Recordemos hoy a John Davison Rockefeller, el primer billonario de Estados Unidos y el más rico de su historia: cuando falleció, en 1937, su fortuna era de 1.500 millones de dólares (el 1,52% del PIB del país), equivalentes a unos 330.000 millones actuales. También el industrial más exitoso y poderoso de su tiempo, artífice del primer monopolio petrolero y uno de los pioneros de la gran corporación moderna. Fue, además, el patriarca de la dinastía norteamericana más conocida e influyente y el mayor filántropo del mundo.

Desde niño apuntó llamó la atención, pues les vendía trozos de caramelos a sus hermanos.

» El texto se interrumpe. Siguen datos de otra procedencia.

(* ===== verification/Prelude.v ===== *)
(** * Checkpoint Traffic Fabric: a verification library

    The Checkpoint Traffic Fabric schedules checkpoint traffic of training jobs
    over shared storage paths.  A _coordinator_ admits checkpoint sessions under
    an operator's policy, a topology and per-workload contracts; grants each
    session byte credit in waves, through token buckets; correlates what senders
    and sinks report with what it granted; and survives restarts with a persisted
    state and a new incarnation.  _Agents_ stream the checkpoint: a sender asks
    the coordinator for credit and sends chunks to a sink, the sink writes and
    verifies shards and reports evidence.  [ctfctl] is the operator's tool.

    ** How the parts interact

<<
    ctfctl (apps/ctfctl)        ctf-agent (apps/ctf-agent)
         |                        sender  ---- chunks ---->  sink
         |                          |    (src/agent.cpp)       |
         +---------+----------------+--------------------------+
                   |  client        (src/client.cpp)
                   |  channel       (src/protocol.cpp, src/wire.cpp)
                   |  sockets       (src/net.cpp)
                   v
          service                   (src/service.cpp)
           |                 |
        engine             store    (src/store.cpp)
      (src/engine.cpp, src/fence.cpp, src/shaper.cpp, src/model.cpp)
>>

    A request crosses the channel as one frame.  The service decodes it, checks
    the client's role, calls one operation of the engine, exports and appends the
    engine's snapshot to the store if the operation changed something, and only
    then answers.

    ** Files and the code they model

    Foundations.
    - [Prelude]: record update, machine integers ([u64] and its neighbours with
      their wrap-around), lists, tactics, the hint database [ctf].
    - [Status], [Ids], [Bytes], [Hash], [Time]: [src/status.cpp], [src/ids.cpp],
      [src/bytes.cpp], [src/hash.cpp], [src/time.cpp] with their headers.
    - [Enums], [Model]: the enumerations, records and validators of
      [include/ctf/model.hpp] and [src/model.cpp].

    The engine, [src/engine.cpp].
    - [Fence], [Shaper]: [src/fence.cpp] and [src/shaper.cpp].
    - [EngineState]: [FabricEngine::Impl] as the record [Engine] and its
      lock-held helpers, by explicit state passing; references into the session
      table are session ids, so aliasing and dangling references are the code's.
    - [EngineAuthority] (constructor, policy, topology, contracts, epochs,
      restore, export), [EngineAdmission] (submit, revalidate),
      [EngineLifecycle] (pause, resume, cancel, wave credit), [EngineEvidence]
      (the five reports), [EngineInspect] (views, explanation, self-check).
    - [EngineTable]: frame lemmas for the helpers.

    Wire, store, service.
    - [Wire], [Codec], [Protocol]: the byte codec and framing, the codec of each
      record of the domain model, the message payloads and [MessageChannel] over
      a stream given by the class [ByteStream].
    - [Net]: [TcpSocket] and [TcpListener] (POSIX branch of [src/net.cpp]), an
      instance of [ByteStream].
    - [Snapshot], [Store]: the persistent form and [PersistentStore] over its
      three files.
    - [Service]: one message, one connection, start, connection bound, shutdown.
      A start whose boot snapshot fails does not return ([start_serving]).
    - [Threads]: the same handlers as sequences of critical sections, and the
      accept thread, the handler threads and the owner of the service taking
      turns in any order, with the store's lock, the stop token and the joins.
      The lock is held by one of three pieces of code ([Locker]), and [start]
      keeps it while it waits after a failed boot snapshot, as the source does.
    - [Config]: [src/config.cpp].

    Clients and programs.
    - [Client]: [src/client.cpp].  [Served]: a client's socket with the service
      behind it, the composition the end-to-end theorems are about.
    - [Content], [Sender], [Sink]: [src/agent.cpp].  The sender carries a history
      of what it sent and was answered; the sink writes through a buffered stream
      that hands its bytes to the disk when it pleases, and may lose them at the
      unchecked flush and close.
    - [Report]: [src/report.cpp].
    - [Cli]: [apps/cli_common.hpp], [apps/ctfctl/main.cpp].  [Programs]:
      [apps/ctf-agent/main.cpp] and the configuration half of
      [apps/ctf-coordinator/main.cpp].
    - [Scenario]: concrete engines and runs for the witnesses.

    ** What the theorems show

    - Engine runs ([EngineInv], [SessionSteps], [Commands], [Ledger],
      [RunProps]).  [reachable] is the set of engines any sequence of commands
      leads to from a new engine, without [restore] and without wrap-around of
      the byte totals.  Bytes are conserved as an identity of exact integers, the
      aggregates are the sums over sessions, the indexes list the live sessions,
      every command refines the lifecycle relation [session_step], terminal
      sessions stay terminal, what was declared at admission never changes.
    - Admission ([AdmissionCases], [AdmissionProps], [ModelProps]): an admitted
      session satisfies policy, contract, topology and manifest; supersession is
      complete; the validators and the rate plan mean what they should.
    - Shaping ([ShaperProps]): the rate bound of a bucket over any sequence of
      calls, and that [time_until] waits long enough when its product does not
      wrap.
    - Wire ([WireTheory], [CodecProps], [WireCanon], [CodecCanon],
      [ProtocolCodec], [WireProps], [FrameProps], [ChannelProps], [NetProps]):
      every codec is a bijection between in-bounds values and the bytes its
      decoder accepts; a change of one byte of a frame is always detected; a
      channel delivers exactly what was sent, however the stream fragments it
      ([StreamLaws] and [DuplexLaws] are the interfaces, sockets discharge
      them); sockets write prefixes until they return or the process is killed by
      [SIGPIPE], stop when asked to and leak no descriptor.
    - Persistence ([SnapshotCodec], [RecordProps], [StoreProps],
      [RestartProps]): after a crash at any byte of a write to a store in order
      ([holds_state]) of a state its format can hold ([storable]), [load] returns
      the old state or the new one, and the new one when the write was
      acknowledged ([recovers] is about [load] alone).  A restart that succeeds
      has exactly the persisted sessions under a new incarnation that fences all
      earlier authority, so an acknowledged command survives it.
    - Threads ([ThreadsProps], [ThreadsInv], [ThreadsDurable], [ThreadsStop],
      [ThreadsRun]): the tasks of the threads, uninterrupted, are [dispatch]; in
      every interleaving the engine stays reachable, an acknowledgement follows a
      durable snapshot of its effect (in runs of clean steps, [clean_step]), the
      threads stay within their bound, and a requested shutdown takes a bounded
      number of turns and ends with every thread joined, or the boot snapshot has
      failed and it never ends.
    - Service and clients ([ServiceProps], [ClientProps], [CliProps]): an
      acknowledged command is durable when the store was [ready] for it; refused
      messages change nothing; a remote command, from the operator's command line
      on, is exactly one operation of the engine.
    - Agents ([SenderProps], [SinkProps]): the sender ends, by returning or by an
      exception on an answer without its grant, and reports success only for a
      history in which every chunk was acknowledged with the count sent and every
      report was accepted; a shard the sink verifies was received whole and
      intact, and is in its file when the flush or close reached the disk; an
      honest transfer is acknowledged chunk by chunk, verified and reported.
    - Text ([IdsProps], [ConfigProps], [ReportProps]): one spelling per value,
      soundness of accepted configurations, reports that read back as JSON.
    - [Findings]: concrete runs on which the code departs from its comments,
      names or checks: among them a failed boot snapshot that deadlocks [start],
      states that are stored and that a restart refuses or cannot read, a session
      admitted under an identity in use, shards verified and not stored.

    ** Bounds and fuel

    Loops that are not structural take fuel, and the theorems that promise a
    result prove the fuel sufficient.  [read_exactly] has one step per byte asked
    for, since each read returns at least one; the loop over a journal, the UTF-8
    scan and the loops of [Content] one per byte of input; [dec_digits] 20, the
    digits of a 64-bit number; the JSON reader the length of its text.  [serve]
    runs one message per [Moment] it is given.  The sender's credit loop has one
    step per byte of the shard plus its patience (the denials in a row it
    accepts), which [sender_terminates] shows is enough.  The loops of a socket
    have one step per queued answer of the operating system and per byte; the
    queues are finite, so that an endless "try again" is not covered.  A
    schedule of threads is a finite list of turns; [stop_turns] bounds those that
    can follow a stop.  The
    binary search for a shard takes at most one step per shard.

    Integers are [Z] with the wrap-around of their C++ width written out where
    the source computes at that width.  What a process cannot choose is an
    argument: clock readings, stop tokens, the outcome of dialling, faults and
    crash points of files, each answer of the operating system to a socket call.
    The engine's [std::unordered_map]s are [gmap]s; a loop over one visits
    [map_to_list], an order no theorem relies on.

    ** Not modelled

    The condition variables of the service, which only wake threads that then
    test what the model tests; the mutexes of the engine and of the counters,
    each held for one whole step of the model; C++ data races.  The Windows
    branches and the socket options of [src/net.cpp], [SteadyClock], signal
    handlers and [sleep_until], which only pass time or configure the operating
    system; [src/version.cpp], which is constant text; [examples/] and
    [consumer/], which demonstrate the public interface. *)

From stdpp Require Import base gmap list strings.
From Stdlib Require Import ZArith Lia Zdiv.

En la cima de su carrera, al frente de la suprema Standard Oil, Rockefeller no gozó de tal predicamento. Se le acusó de pagar sueldos irrisorios, aplastar los sindicatos, confabularse con los ferrocarriles, levantar su monopolio chantajeando y absorbiendo a la competencia y extorsionar a políticos.

Robber barons (barones ladrones)

Para los medios de comunicación y la opinión pública, era el más despiadado de los llamados robber barons (barones ladrones), el grupo de empresarios que se hicieron millonarios y dominaron la industria norteamericana en el último tercio del siglo XIX. También el más hipócrita. En una caricatura de la época aparecía dando monedas con una mano, en referencia a su conocida actividad caritativa, mientras robaba sacos de oro con la otra.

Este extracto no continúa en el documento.